Problem details:
When the line containing "Variable k : A -> string." appears in the entries below, begin printing there and stop after the line containing "Proof. exists []."; print each of those lines exactly and no other line.

(Input data)

(** The sessions of [Demo.world], the second one owned by [zoe] instead of
    [Demo.amy]: the same puppets, timestamps, counts, protocols and
    addresses. *)
Definition world : World :=
  {| SESSIONS := [Demo.session Demo.bob true None;
                  Demo.session zoe true (Some Demo.knight);
                  Demo.session Demo.admin false None;
                  Demo.session Demo.zed true None];
     nplayers_logged_in := 3;
     clock := fun n => (1000 + Z.of_nat n)%Z;
     clock_reads := 0;
     outbox := [] |}.
End Renamed.

(** ** Order lemmas for the keys *)

Lemma leb_refl (s : string) : (s <=? s)%string = true.
Proof. destruct (String.leb_total s s); assumption. Qed.

Lemma ltb_false_leb (a b : string) :
  (a <? b)%string = false -> (b <=? a)%string = true.
Proof.
  unfold String.ltb, String.leb. rewrite (String.compare_antisym b a).
  destruct (String.compare a b); simpl; congruence.
Qed.

Lemma ltb_true_leb (a b : string) :
  (a <? b)%string = true -> (a <=? b)%string = true.
Proof.
  unfold String.ltb, String.leb.
  destruct (String.compare a b); simpl; congruence.
Qed.

Lemma ltb_irrefl (s : string) : (s <? s)%string = false.
Proof.
  unfold String.ltb. pose proof (String.compare_antisym s s) as Hs.
  destruct (String.compare s s); cbn in Hs; congruence.
Qed.

Lemma leb_cases (a b : string) :
  (a <=? b)%string = true -> a = b \/ String_as_OT.lt a b.
Proof.
  unfold String.leb. destruct (String.compare a b) eqn:E; try discriminate.
  - left. now apply String.compare_eq_iff.
  - right. now apply String_as_OT.cmp_lt.
Qed.

Lemma lt_leb (a b : string) : String_as_OT.lt a b -> (a <=? b)%string = true.
Proof.
  intros H. apply String_as_OT.cmp_lt in H. unfold String_as_OT.cmp in H.
  unfold String.leb. now rewrite H.
Qed.

Lemma leb_trans (a b c : string) :
  (a <=? b)%string = true -> (b <=? c)%string = true -> (a <=? c)%string = true.
Proof.
  intros Hab Hbc.
  destruct (leb_cases _ _ Hab) as [-> | Hlt1]; [assumption |].
  destruct (leb_cases _ _ Hbc) as [<- | Hlt2]; [assumption |].
  apply lt_leb. eapply String_as_OT.lt_trans; eassumption.
Qed.

Section Sorted_by_key_facts.
Context {A : Type}.
Variable k : A -> string.

Lemma key_le_trans (a b c : A) : key_le k a b -> key_le k b c -> key_le k a c.
Proof. unfold key_le. apply leb_trans. Qed.

Lemma insert_by_perm (x : A) (l : list A) : Permutation (x :: l) (insert_by k x l).
Proof.
  induction l as [| y l IH]; simpl.
  - reflexivity.
  - destruct (k y <? k x)%string.
    + rewrite perm_swap. now constructor.
    + reflexivity.
Qed.

Lemma sorted_perm (l : list A) : Permutation l (sorted k l).
Proof.
  induction l as [| x l IH]; simpl.
  - constructor.
  - rewrite <- insert_by_perm. now constructor.
Qed.
Lemma respects_try_finally {A} (body : M A) (cleanup : M unit) :
  respects R body -> respects R cleanup -> respects R (try_finally body cleanup).
Proof.
  intros Hb Hc w. unfold try_finally. specialize (Hb w).
  destruct (body w) as [r w1]; cbn [snd] in *. specialize (Hc w1).
  destruct (cleanup w1) as [[e|u] w2]; cbn [snd] in *;
    eapply R_trans; eauto.
Qed.

End Frames.

Lemma logged_nil (w : World) : logged [] w = w.
Proof. destruct w. unfold logged, with_neo4j. cbn. now rewrite app_nil_r. Qed.

Lemma logged_logged (qs1 qs2 : list Cypher) (w : World) :
  logged qs2 (logged qs1 w) = logged (qs1 ++ qs2) w.
Proof. unfold logged, with_neo4j. cbn. now rewrite app_assoc. Qed.

Lemma reads_refl (w : World) : reads w w.
Proof. exists []. split; [symmetry; apply logged_nil | reflexivity]. Qed.

Lemma reads_trans (w1 w2 w3 : World) : reads w1 w2 -> reads w2 w3 -> reads w1 w3.
Proof.
  intros (qs1 & -> & H1) (qs2 & -> & H2). exists (qs1 ++ qs2).
  split; [apply logged_logged | now rewrite forallb_app, H1, H2].
Qed.

Lemma same_contents_refl (w : World) : same_contents w w.
Proof. now split. Qed.

Lemma same_contents_trans (w1 w2 w3 : World) :
  same_contents w1 w2 -> same_contents w2 w3 -> same_contents w1 w3.
Proof. intros [H1 H2] [H3 H4]. split; congruence. Qed.

Lemma same_client_refl (w : World) : same_client w w.
Proof. now repeat split. Qed.

Lemma same_client_trans (w1 w2 w3 : World) :
  same_client w1 w2 -> same_client w2 w3 -> same_client w1 w3.
Proof. intros (H1 & H2 & H3) (H4 & H5 & H6). repeat split; congruence. Qed.

Lemma reads_same_contents (w w' : World) : reads w w' -> same_contents w w'.
Proof. intros (qs & -> & _). now split. Qed.

Lemma reads_same_client (w w' : World) : reads w w' -> same_client w w'.
Proof. intros (qs & -> & _). now repeat split. Qed.

Lemma queried_refl (w : World) : queried w w.
Proof.
  exists (graph w), []. destruct w. unfold with_neo4j. cbn. now rewrite app_nil_r.
Qed.

Lemma queried_trans (w1 w2 w3 : World) : queried w1 w2 -> queried w2 w3 -> queried w1 w3.
Proof.
  intros (g1 & qs1 & ->) (g2 & qs2 & ->). exists g2, (qs1 ++ qs2).
  unfold with_neo4j. cbn. now rewrite app_assoc.
Qed.

Lemma reads_queried (w w' : World) : reads w w' -> queried w w'.
Proof. intros (qs & -> & _). now exists (graph w), qs. Qed.

Lemma queried_same_client (w w' : World) : queried w w' -> same_client w w'.
Proof. intros (g & qs & ->). now repeat split. Qed.

(** Queries leave the chunk store, the connections, the models and the log
    of prompts alone. *)
Lemma queried_frame (w w' : World) :
  queried w w' ->
  collection w' = collection w /\ driver w' = driver w
  /\ client w' = client w /\ db w' = db w
  /\ invocations w' = invocations w /\ answer_model w' = answer_model w
  /\ exists qs, issued w' = issued w ++ qs.
Proof. intros (g & qs & ->). repeat split. now exists qs. Qed.

Lemma plain_default (n : nat) (depth : option Value) :
  plain_depth depth = true -> plain (spliced (default (number n) depth)) = true.
Proof. destruct depth as [v|]; [intros H; exact H | intros _; apply plain_number]. Qed.

Lemma respects_weaken {A} (R1 R2 : World -> World -> Prop) (m : M A) :
  (forall w w', R1 w w' -> R2 w w') -> respects R1 m -> respects R2 m.
Proof. intros H Hm w. apply H, Hm. Qed.

Ltac frame_side :=
  first [ exact reads_refl | exact reads_trans
        | exact queried_refl | exact queried_trans
        | exact same_contents_refl | exact same_contents_trans
        | exact same_client_refl | exact same_client_trans ].

Ltac frame_step :=
  first
    [ frame_side
    | lazymatch goal with
      | |- respects _ (ret _) => apply respects_ret
      | |- respects _ (throw _) => apply respects_throw
      | |- respects _ (lift _) => apply respects_lift
      | |- respects _ (bind _ _) => apply respects_bind
      | |- respects _ (try_catch _ _) => apply respects_try_catch
      | |- respects _ (try_finally _ _) => apply respects_try_finally
      | |- forall _, _ => intro
      end ].

Ltac frame := repeat frame_step.

Lemma getSession_reads : respects reads getSession.
Proof. intros w. unfold getSession. destruct (driver w); apply reads_refl. Qed.

Lemma session_run_reads (q : Cypher) :
  is_read q = true -> respects reads (session_run q).
Proof.
  intros Hq w. exists [q]. split; [|cbn; now rewrite Hq].
  unfold session_run, logged.
  destruct (neo4j_fault w); [reflexivity|].
  destruct (rejects w q); [reflexivity|].
  destruct q as [| |name depth limit|]; try discriminate; [|reflexivity].
  cbn [is_read] in Hq. unfold plain in Hq.
  destruct (range_of depth) as [range|] eqn:Hrange; [|discriminate].
  now rewrite (@execute_plain _ _ _ _ _ _ Hrange).
Qed.

Lemma session_run_queried (q : Cypher) : respects queried (session_run q).
Proof.
  intros w. unfold session_run.
  destruct (neo4j_fault w); [now exists (graph w), [q]|].
  destruct (rejects w q); [now exists (graph w), [q]|].
  destruct (execute (foreign w) q (graph w)) as [g records]. now exists g, [q].
Qed.

Lemma getSession_queried : respects queried getSession.
Proof. intros w. unfold getSession. destruct (driver w); apply queried_refl. Qed.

(End Input data)

Task result:
Variable k : A -> string.

Lemma key_le_trans (a b c : A) : key_le k a b -> key_le k b c -> key_le k a c.
Proof. unfold key_le. apply leb_trans. Qed.

Lemma insert_by_perm (x : A) (l : list A) : Permutation (x :: l) (insert_by k x l).
Proof.
  induction l as [| y l IH]; simpl.
  - reflexivity.
  - destruct (k y <? k x)%string.
    + rewrite perm_swap. now constructor.
    + reflexivity.
Qed.

Lemma sorted_perm (l : list A) : Permutation l (sorted k l).
Proof.
  induction l as [| x l IH]; simpl.
  - constructor.
  - rewrite <- insert_by_perm. now constructor.
Qed.
Lemma respects_try_finally {A} (body : M A) (cleanup : M unit) :
  respects R body -> respects R cleanup -> respects R (try_finally body cleanup).
Proof.
  intros Hb Hc w. unfold try_finally. specialize (Hb w).
  destruct (body w) as [r w1]; cbn [snd] in *. specialize (Hc w1).
  destruct (cleanup w1) as [[e|u] w2]; cbn [snd] in *;
    eapply R_trans; eauto.
Qed.

End Frames.

Lemma logged_nil (w : World) : logged [] w = w.
Proof. destruct w. unfold logged, with_neo4j. cbn. now rewrite app_nil_r. Qed.

Lemma logged_logged (qs1 qs2 : list Cypher) (w : World) :
  logged qs2 (logged qs1 w) = logged (qs1 ++ qs2) w.
Proof. unfold logged, with_neo4j. cbn. now rewrite app_assoc. Qed.

Lemma reads_refl (w : World) : reads w w.
Proof. exists []. split; [symmetry; apply logged_nil | reflexivity]. Qed.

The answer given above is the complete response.